Lupus. 2012 Jul;21(8):900-4. doi: 10.1177/0961203311434106. Epub 2012 Jan 16.
The coexistence of human immunodeficiency virus (HIV) infection and systemic lupus erythematosus (SLE) is unusual, but the occurrence of SLE after HIV infection is even less common. Both conditions share similar clinical features including constitutional symptoms, facial rash, oral ulcers, alopecia, arthralgias, arthritis, seizures, cytopenias, glomerulonephritis, and antinuclear and antiphospholipid antibodies. This clinical overlap makes the diagnosis of SLE in a patient with pre-existing HIV infection difficult. Furthermore, immune complex glomerulonephritis with features resembling lupus nephritis has been described in HIV-positive patients. We present the case of a 45-year-old Hispanic woman with long-standing HIV infection who developed membranous glomerulonephritis with histological features of lupus nephritis. Five years after onset of renal disease she developed clinically evident SLE.
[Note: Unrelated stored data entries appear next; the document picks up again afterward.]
Definition shared_spec_step (a : list spec_state) (c : nat * db_cmd) : list spec_state * db_out :=
  match a !! c.1 with
  | None => (a, ONone)
  | Some s => let '(s, o) := spec_step s c.2 in (<[c.1 := s]> a, o)
  end.

(** What a command on one handle does to the shared database: nothing outside of
    its prefix. *)
Lemma db_step_frame p h u its c m :
  p_inv L p (h, u) → contents u = Some m →
  let u' := (db_step ((h, u), its) c).1.1.2 in
  db_inv u' ∧ ∃ m', contents u' = Some m' ∧ ∀ k, HasPrefix k p = false → m' !! k = m !! k.
Proof.
  intros (Hp & Hi & _) Hc. simpl in Hp, Hi.
  assert (db_inv u ∧ ∃ m', contents u = Some m' ∧ ∀ k, HasPrefix k p = false → m' !! k = m !! k) as Hsame by (split; [done|by exists m]).
  assert (∀ k x, HasPrefix k p = false → p ++ x ≠ k) as Hne.
  { intros k x Hk <-. by rewrite HasPrefix_refl in Hk. }
  destruct c as [k|k|k v|k|ops|start prefix|i|start limit| |]; simpl; try exact Hsame.
  - unfold p_Put, p_prefix. simpl. destruct (pd_closed h); [exact Hsame|].
    destruct (Put_law u (pd_dbPrefix h ++ k) v Hi) as (Hi' & Hc' & _). destruct (db_Put u (pd_dbPrefix h ++ k) v) as [u' e]. simpl in *.
    rewrite Hc', Hc, Hp. split; [done|]. eexists. split; [done|]. intros x Hx. by rewrite lookup_insert_ne by by apply Hne.
  - unfold p_Delete, p_prefix. simpl. destruct (pd_closed h); [exact Hsame|].
    destruct (Delete_law u (pd_dbPrefix h ++ k) Hi) as (Hi' & Hc' & _). destruct (db_Delete u (pd_dbPrefix h ++ k)) as [u' e]. simpl in *.
    rewrite Hc', Hc, Hp. split; [done|]. eexists. split; [done|]. intros x Hx. by rewrite lookup_delete_ne by by apply Hne.
  - unfold write_batch. destruct (NewBatch_law (h, u) (DatabaseLaws := PrefixDB_laws L p)) as [Hb _]; [by split|].
    destruct (replay_batch (PrefixDB_laws L p) ops _ Hb) as (b & -> & (_ & Hbi & Hpe & Hf) & _). simpl.
    unfold pb_Write. simpl. destruct (pd_closed h); [exact Hsame|]. destruct (ba_Write_law u _ Hi Hbi) as (Hi' & Hc' & _).
    destruct (ba_Write u (pb_Batch b)) as [u' e]. simpl in *. rewrite Hc', Hc, Hpe. split; [done|]. eexists. split; [done|]. intros x Hx.
    clear -Hf Hx Hne. generalize m. induction Hf as [|[k v d] l Hk _ IH]; intros m'; [done|]. simpl in *. rewrite IH. unfold apply_op. simpl.
    assert (k ≠ x) by (intros ->; congruence). destruct d; [by apply lookup_delete_ne|by apply lookup_insert_ne].
  - destruct (its !! i) as [it|]; [|exact Hsame]. by destruct (p_Next (h, u) it).
  - unfold p_Compact. simpl. destruct (pd_closed h); [exact Hsame|].
    destruct limit as [limit|];
      (match goal with |- context [db_Compact ?u ?a ?b] => destruct (Compact_law u a b Hi) as (Hi' & Hc' & He); destruct (db_Compact u a b) as [u' e] end);
      simpl in *; rewrite Hc'; (split; [done|]); by exists m.
  - unfold p_Close. simpl. by destruct (pd_closed h).
Qed.

(** Prefixes at different places, none of which extends the other. *)
Definition apart (ps : list bytes) : Prop := ∀ i j p q, ps !! i = Some p → ps !! j = Some q → i ≠ j → HasPrefix q p = false.

Lemma other_prefix (p q k : bytes) : HasPrefix q p = false → HasPrefix p q = false → HasPrefix (q ++ k) p = false.
Proof.
  rewrite <- !not_true_iff_false, !HasPrefix_spec. intros Hqp Hpq (t & Ht). destruct (Nat.le_ge_cases (length p) (length q)) as [Hle|Hge].
  - apply Hqp. exists (drop (length p) q). rewrite <- (take_drop (length p) q) at 1. f_equal. apply (f_equal (take (length p))) in Ht. rewrite take_app_le, take_app_length in Ht by done. done.
  - apply Hpq. exists (drop (length q) p). rewrite <- (take_drop (length q) p) at 1. f_equal. apply (f_equal (take (length q))) in Ht. rewrite take_app_length, take_app_le in Ht by done. done.
Qed.

(** Each handle with its iterators refines its own abstract database. *)
Record shared_refines (ps : list bytes) (s : list (PDatabase * list (p_iterator It)) * DB) (a : list spec_state) : Prop := {
  sh_inv : db_inv s.2;
  sh_open : is_Some (contents s.2);
  sh_all : Forall2 (λ '(p, x) a, refines (PrefixDB_laws L p) ((x.1, s.2), x.2) a) (zip ps s.1) a;
  sh_len : length s.1 = length ps;
}.

Lemma refines_frame p h u its a u' m m' :
  refines (PrefixDB_laws L p) ((h, u), its) a → db_inv u' → contents u = Some m → contents u' = Some m' →
  view p m' = view p m → refines (PrefixDB_laws L p) ((h, u'), its) a.
Proof.
  intros [(Hp & Hi & _) Hc Hits] Hi' Hm Hm' Hv. simpl in *. split; simpl; [|rewrite <- Hc|done].
  { split; [done|]. split; [done|]. simpl. by rewrite Hm'. }
  unfold p_contents. simpl. destruct (pd_closed h); [done|]. rewrite Hm, Hm'. simpl. by rewrite Hv.
Qed.

Lemma shared_step_refines ps s a c :
  apart ps → shared_refines ps s a →
  shared_refines ps (shared_step s c).1 (shared_spec_step a c).1 ∧ (shared_step s c).2 = (shared_spec_step a c).2.
Proof.
  intros Hapart Hr. destruct s as [hs u], c as [i c]. pose proof Hr as [Hi [m Hm] Hall Hl]. cbn [fst snd] in *.
  unfold shared_step, shared_spec_step. cbn [fst snd]. destruct (hs !! i) as [[h its]|] eqn:Eh.
  - assert (is_Some (ps !! i)) as [p Ep] by (apply lookup_lt_is_Some; rewrite <- Hl; by apply lookup_lt_Some in Eh).
    assert (zip ps hs !! i = Some (p, (h, its))) as Ez by (apply lookup_zip_Some; by split).
    destruct (Forall2_lookup_l _ _ _ _ _ Hall Ez) as (sa & Ea & Href). rewrite Ea. simpl in Href.
    destruct (refines_step _ _ _ c Href) as [Href' Ho]. pose proof (db_step_frame p h u its c m (ref_inv _ _ _ Href) Hm) as Hframe.
    destruct (db_step (h, u, its) c) as [[[h' u'] its'] o]. cbn [fst snd] in *. destruct (spec_step sa c) as [sa' o'] eqn:Es. cbn [fst snd] in *.
    destruct Hframe as (Hi' & m' & Hm' & Hout). split; [|done]. split; simpl; [done|by rewrite Hm'| |by rewrite length_insert].
    assert (zip ps (<[i := (h', its')]> hs) = <[i := (p, (h', its'))]> (zip ps hs)) as ->.
    { rewrite <- (list_insert_id ps i p Ep) at 1. symmetry. apply insert_zip_with. }
    apply Forall2_same_length_lookup. split; [rewrite !length_insert; by apply Forall2_length in Hall|].
    intros j [q x] b Hx Hb. destruct (decide (j = i)) as [->|Hji].
    + rewrite list_lookup_insert_eq in Hx by by apply lookup_lt_Some in Ez. rewrite list_lookup_insert_eq in Hb by by apply lookup_lt_Some in Ea.
      injection Hx as <- <-. injection Hb as <-. done.
    + rewrite list_lookup_insert_ne in Hx by done. rewrite list_lookup_insert_ne in Hb by done. destruct x as [hx ix]. simpl.
      apply (refines_frame q hx u ix b u' m m'); [|done..|].
      * apply Forall2_same_length_lookup in Hall as [_ Hall]. by apply (Hall j (q, (hx, ix)) b).
      * apply lookup_zip_Some in Hx as [Hq _]. apply map_eq. intros k. rewrite !lookup_view. apply Hout. apply other_prefix; [by apply (Hapart i j)|by apply (Hapart j i)].
  - assert (a !! i = None) as ->; [|done]. apply lookup_ge_None. apply lookup_ge_None in Eh.
    rewrite <- (Forall2_length _ _ _ Hall), length_zip. lia.
Qed.
Lemma persisted_put m ivs ivs' ub lb :
  persisted m ivs → is_u64 ub → (∀ i, i ∈ ivs → is_u64 (UpperBound i)) →
  (∀ i, i ∈ ivs' ↔ i = mkInterval lb ub ∨ (i ∈ ivs ∧ UpperBound i ≠ ub)) →
  persisted (<[makeIntervalKey ub := PackUInt64 lb]> m) ivs'.
Proof.
  intros Hp Hub Hivs Hi k v Hk. destruct (decide (makeIntervalKey ub = k)) as [<-|Hne].
  - rewrite lookup_insert_eq. split.
    + intros [= <-]. exists (mkInterval lb ub). split; [|done]. apply Hi. by left.
    + intros (i & [->|[Hin Hu]]%Hi & Hk' & ->); [done|]. apply makeIntervalKey_inj in Hk'; [congruence|done|by apply Hivs].
  - rewrite lookup_insert_ne by done. rewrite (Hp k v Hk). split; intros (i & Hin & -> & ->); exists i; (split; [|done]).
    + apply Hi. right. split; [done|]. by intros <-.
    + apply Hi in Hin as [->|[? _]]; [|done]. by simpl in Hne.
Qed.

Lemma persisted_delete m ivs ivs' ub :
  persisted m ivs → is_u64 ub → (∀ i, i ∈ ivs → is_u64 (UpperBound i)) →
  (∀ i, i ∈ ivs' ↔ i ∈ ivs ∧ UpperBound i ≠ ub) →
  persisted (delete (makeIntervalKey ub) m) ivs'.
Proof.
  intros Hp Hub Hivs Hi k v Hk. destruct (decide (makeIntervalKey ub = k)) as [<-|Hne].
  - rewrite lookup_delete_eq. split; [done|].
    intros (i & [Hin Hu]%Hi & Hk' & ->). apply makeIntervalKey_inj in Hk'; [congruence|done|by apply Hivs].
  - rewrite lookup_delete_ne by done. rewrite (Hp k v Hk). split; intros (i & Hin & -> & ->); exists i; (split; [|done]).
    + apply Hi. split; [done|]. by intros <-.
    + by apply Hi in Hin as [? _].
Qed.
(* ===== verification/Codec.v ===== *)
(** * Encoding Go values by reflection (packages [codec] and [codec/reflectcodec])

    [type_codec.go] and [struct_fielder.go]: a value of any supported type is
    marshaled into a packer and unmarshaled from one, by recursion over its type.
    Types are data: the struct types, which may be recursive, are names in an
    environment, and so are the interfaces with the types that implement them.  A
    nil slice or map is an empty one, and the fields of a struct that are not
    serialized are neither read nor written; an unmarshaled struct has [VKeep] in
    their place.  Unmarshaling panics where Go does: on an array of a named byte type,
    whose slice is not a [[]byte], and on a key of a map that cannot be hashed. *)
From stdpp Require Import countable sorting strings.
From S2P Require Import Prelude Bytes Packer.

(** ** Types and values *)

(** [TNamed n t] is the type named [n] with the underlying type [t]; [TOther] is a
    type of a kind that is not supported. *)
Inductive ty : Type :=
| TUint8
| TInt8
| TUint16
| TInt16
| TUint32
| TInt32
| TUint64
| TInt64
| TBool
| TString
| TPtr (t : ty)
| TInterface (i : Z)
| TSlice (t : ty)
| TArray (n : nat) (t : ty)
| TStruct (s : Z)
| TMap (k v : ty)
| TNamed (n : Z) (t : ty)
| TOther (n : Z).

#[global] Instance ty_eq_dec : EqDecision ty.
Proof. solve_decision. Defined.

Fixpoint ty_tree (t : ty) : gen_tree (nat * Z) :=
  match t with
  | TUint8 => GenLeaf (0%nat, 0)
  | TInt8 => GenLeaf (1%nat, 0)
  | TUint16 => GenLeaf (2%nat, 0)
  | TInt16 => GenLeaf (3%nat, 0)
  | TUint32 => GenLeaf (4%nat, 0)
  | TInt32 => GenLeaf (5%nat, 0)
  | TUint64 => GenLeaf (6%nat, 0)
  | TInt64 => GenLeaf (7%nat, 0)
  | TBool => GenLeaf (8%nat, 0)
  | TString => GenLeaf (9%nat, 0)
  | TPtr t => GenNode 0 [ty_tree t]
  | TInterface i => GenLeaf (10%nat, i)
  | TSlice t => GenNode 1 [ty_tree t]
  | TArray n t => GenNode (4 + n) [ty_tree t]
  | TStruct s => GenLeaf (11%nat, s)
  | TMap k v => GenNode 2 [ty_tree k; ty_tree v]
  | TNamed n t => GenNode 3 [GenLeaf (0%nat, n); ty_tree t]
  | TOther n => GenLeaf (12%nat, n)
  end.

Fixpoint tree_ty (t : gen_tree (nat * Z)) : ty :=
  match t with
  | GenLeaf (0%nat, _) => TUint8
  | GenLeaf (1%nat, _) => TInt8
  | GenLeaf (2%nat, _) => TUint16
  | GenLeaf (3%nat, _) => TInt16
  | GenLeaf (4%nat, _) => TUint32
  | GenLeaf (5%nat, _) => TInt32
  | GenLeaf (6%nat, _) => TUint64
  | GenLeaf (7%nat, _) => TInt64
  | GenLeaf (8%nat, _) => TBool
  | GenLeaf (9%nat, _) => TString
  | GenLeaf (10%nat, i) => TInterface i
  | GenLeaf (11%nat, s) => TStruct s
  | GenLeaf (_, n) => TOther n
  | GenNode 0%nat [t] => TPtr (tree_ty t)
  | GenNode 1%nat [t] => TSlice (tree_ty t)
  | GenNode 2%nat [k; v] => TMap (tree_ty k) (tree_ty v)
  | GenNode 3%nat [GenLeaf (_, n); t] => TNamed n (tree_ty t)
  | GenNode (S (S (S (S n)))) [t] => TArray n (tree_ty t)
  | GenNode _ _ => TOther 0
  end.

#[global] Instance ty_countable : Countable ty.
Proof. apply (inj_countable' ty_tree tree_ty). intros t. induction t; simpl; congruence. Defined.

Fixpoint underlying (t : ty) : ty := match t with TNamed _ t => underlying t | _ => t end.

Inductive val : Type :=
| VNum (n : Z)
| VBool (b : bool)
| VString (s : bytes)
| VPtr (v : option val)
| VInterface (v : option (ty * val))
| VSlice (vs : list val)
| VArray (vs : list val)
| VStruct (vs : list val)
| VMap (kvs : list (val * val))
| VKeep.

(** The number of a [VNum], as a byte of a slice of bytes. *)
Definition num (v : val) : Z := match v with VNum n => n | _ => 0 end.

(** A field of a struct type with its tag. *)
Record field : Type := mkField {
  f_type : ty;
  f_tag : list (string * string);
  f_exported : bool;
}.

Inductive codec_error : Type :=
| ErrMarshalNil
| ErrUnmarshalNil
| errNeedPointer
| errRecursiveInterfaceTypes
| ErrUnsupportedType
| ErrMaxSliceLenExceeded
| ErrDoesNotImplementInterface
| ErrUnexportedField
| ErrMarshalZeroLength
| ErrUnmarshalZeroLength
| ErrUnregisteredType
| ErrUnknownTypeID
| ErrKeysNotSorted
| PackErr (e : pack_error)
| OutOfFuel.

Definition MaxInt32 : Z := 2 ^ 31 - 1.

(** ** Steps on a packer *)

#[global] Existing Instances PM_ret PM_bind.

Definition get_Err : PM (option pack_error) := λ p, Some (pk_Err p, p).
Definition get_Offset : PM Z := λ p, Some (pk_Offset p, p).
Definition set_Offset (off : Z) : PM unit := λ p, Some (tt, mkPacker (pk_Err p) (pk_MaxSize p) (pk_backing p) (pk_len p) off).
Definition get_packer : PM Packer := λ p, Some (p, p).

(** [Bytes[a:b]] *)
Definition slice (bs : bytes) (a b : Z) : bytes := take (Z.to_nat (b - a)) (drop (Z.to_nat a) bs).

(** A step that ends in [return p.Err], and [if err := m1; err != nil] before [m2]. *)
Definition packed (op : PM unit) : PM (option codec_error) := _ ← op; e ← get_Err; mret (PackErr <$> e).
Definition and_then (m1 m2 : PM (option codec_error)) : PM (option codec_error) :=
  e ← m1; match e with Some e => mret (Some e) | None => m2 end.

(** The interface [TypeCodec]. *)
Class TypeCodec : Type := {
  PackPrefix : (Z → Z → Z) → ty → PM (option codec_error);
  UnpackPrefix : Z → PM (result ty codec_error);
  PrefixSize : ty → Z;
}.

Section Codec.
(** Like the fields of the structs, [comparable] belongs to the declared types: it tells
    the types whose values the language can compare ([Type.Comparable]). *)
Context (grow : Z → Z → Z) (struct_of : Z → list field) (tags : list string) (comparable : ty → bool) `{TC : TypeCodec}.

(** ** Fields ([struct_fielder.go]; its cache is left out) *)

Definition TagValue : string := "true".

(** [Tag.Get] *)
Fixpoint tag_get (tag : list (string * string)) (key : string) : string :=
  match tag with
  | [] => ""
  | (k, v) :: tag => if String.eqb k key then v else tag_get tag key
  end.

Definition captured (f : field) : bool := existsb (λ tag, String.eqb (tag_get (f_tag f) tag) TagValue) tags.

Fixpoint fields_loop (i : nat) (fs : list field) : result (list nat) codec_error :=
  match fs with
  | [] => Ok []
  | f :: fs =>
      if negb (captured f) then fields_loop (S i) fs
      else if negb (f_exported f) then Err ErrUnexportedField
      else match fields_loop (S i) fs with Ok l => Ok (i :: l) | Err e => Err e end
  end.
(** What a registry of types promises to the codec: every registered type has an
    identifier that is written and read back. *)
Class TypeCodecLaws (grow : Z → Z → Z) (implements : ty → Z → bool) (TC : TypeCodec) : Type := {
  type_id : ty → option bytes;
  prefix_nonempty : ∀ t bs, type_id t = Some bs → bs ≠ [];
  pack_prefix : ∀ t, marshals (PackPrefix grow t) (type_id t);
  prefix_size : ∀ t bs, type_id t = Some bs → PrefixSize t = Z.of_nat (length bs);
  prefix_bytes : ∀ t bs, type_id t = Some bs → Forall is_byte bs;
  unpack_sound : ∀ i p, slice_ok p → pk_Err p = None → inside p →
    ∃ r p', UnpackPrefix i p = Some (r, p') ∧ pk_backing p' = pk_backing p ∧ pk_len p' = pk_len p ∧
      match r with Ok t => implements t i = true ∧ ∃ bs, type_id t = Some bs ∧ reads p bs p' | Err e => e ≠ OutOfFuel end;
  unpack_complete : ∀ i t bs p rest, slice_ok p → pk_Err p = None → inside p → implements t i = true → type_id t = Some bs →
    unread p = bs ++ rest → UnpackPrefix i p = Some (Ok t, advance p (Z.of_nat (length bs)));
}.
(** ** The types of the parts of a value *)

(** A type that may stand for the interface. *)
Definition registered (dt : ty) (i : Z) : Prop := implements dt i = true ∧ type_id dt ≠ None.

(** A value of type [t] is unmarshaled by unmarshaling values of these types. *)
Inductive part (t : ty) : ty → Prop :=
| part_ptr e : underlying t = TPtr e → part t e
| part_slice e : underlying t = TSlice e → part t e
| part_array n e : underlying t = TArray n e → part t e
| part_field s f : underlying t = TStruct s → f ∈ struct_of s → captured tags f = true → part t (f_type f)
| part_key k v : underlying t = TMap k v → part t k
| part_value k v : underlying t = TMap k v → part t v
| part_dynamic i dt : underlying t = TInterface i → registered dt i → part t dt.

(** The hash of a value of type [t] depends on values of these types. *)
Inductive inline (t : ty) : ty → Prop :=
| inline_array n e : underlying t = TArray n e → inline t e
| inline_field s f : underlying t = TStruct s → f ∈ struct_of s → captured tags f = true → inline t (f_type f)
| inline_dynamic i dt : underlying t = TInterface i → registered dt i → inline t dt.

(** An array of bytes is one of [byte] itself, not of a type named after it. *)
Definition byte_array_ok (t : ty) : Prop := ∀ n e, underlying t = TArray n e → underlying e = TUint8 → e = TUint8.

Definition hash_part_ok (t : ty) : Prop :=
  match underlying t with
  | TSlice _ | TMap _ _ => False
  | TInterface i => ∀ dt, registered dt i → comparable dt = true
  | _ => True
  end.

(** All values of type [k] can be hashed. *)
Definition hash_ok (k : ty) : Prop := ∀ k', rtc inline k k' → hash_part_ok k'.

(** At most [d] steps through pointers, arrays and fields lead to a slice, a map, an
    interface or a type without parts. *)
Fixpoint shallow (d : nat) (t : ty) : Prop :=
  match d with
  | O => False
  | S d =>
      match underlying t with
      | TPtr e | TArray _ e => shallow d e
      | TStruct s => ∀ f, f ∈ struct_of s → captured tags f = true → shallow d (f_type f)
      | _ => True
      end
  end.

Definition byte_arrays (t : ty) : Prop := ∀ t', rtc part t t' → byte_array_ok t'.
人类免疫缺陷病毒 (HIV) 感染和系统性红斑狼疮 (SLE) 同时存在并不常见,但 HIV 感染后发生 SLE 则更为罕见。这两种疾病具有相似的临床特征,包括全身症状、皮疹、口腔溃疡、脱发、关节痛、关节炎、癫痫发作、血细胞减少、肾小球肾炎以及抗核抗体和抗磷脂抗体。这种临床重叠使得在 HIV 感染患者中诊断 SLE 变得困难。此外,免疫复合物性肾小球肾炎伴狼疮肾炎样特征已在 HIV 阳性患者中被描述。我们报告了一例 45 岁的西班牙裔女性,她患有长期 HIV 感染,出现了膜性肾小球肾炎,其组织学特征类似于狼疮性肾炎。在肾脏疾病发病 5 年后,她出现了明显的临床 SLE。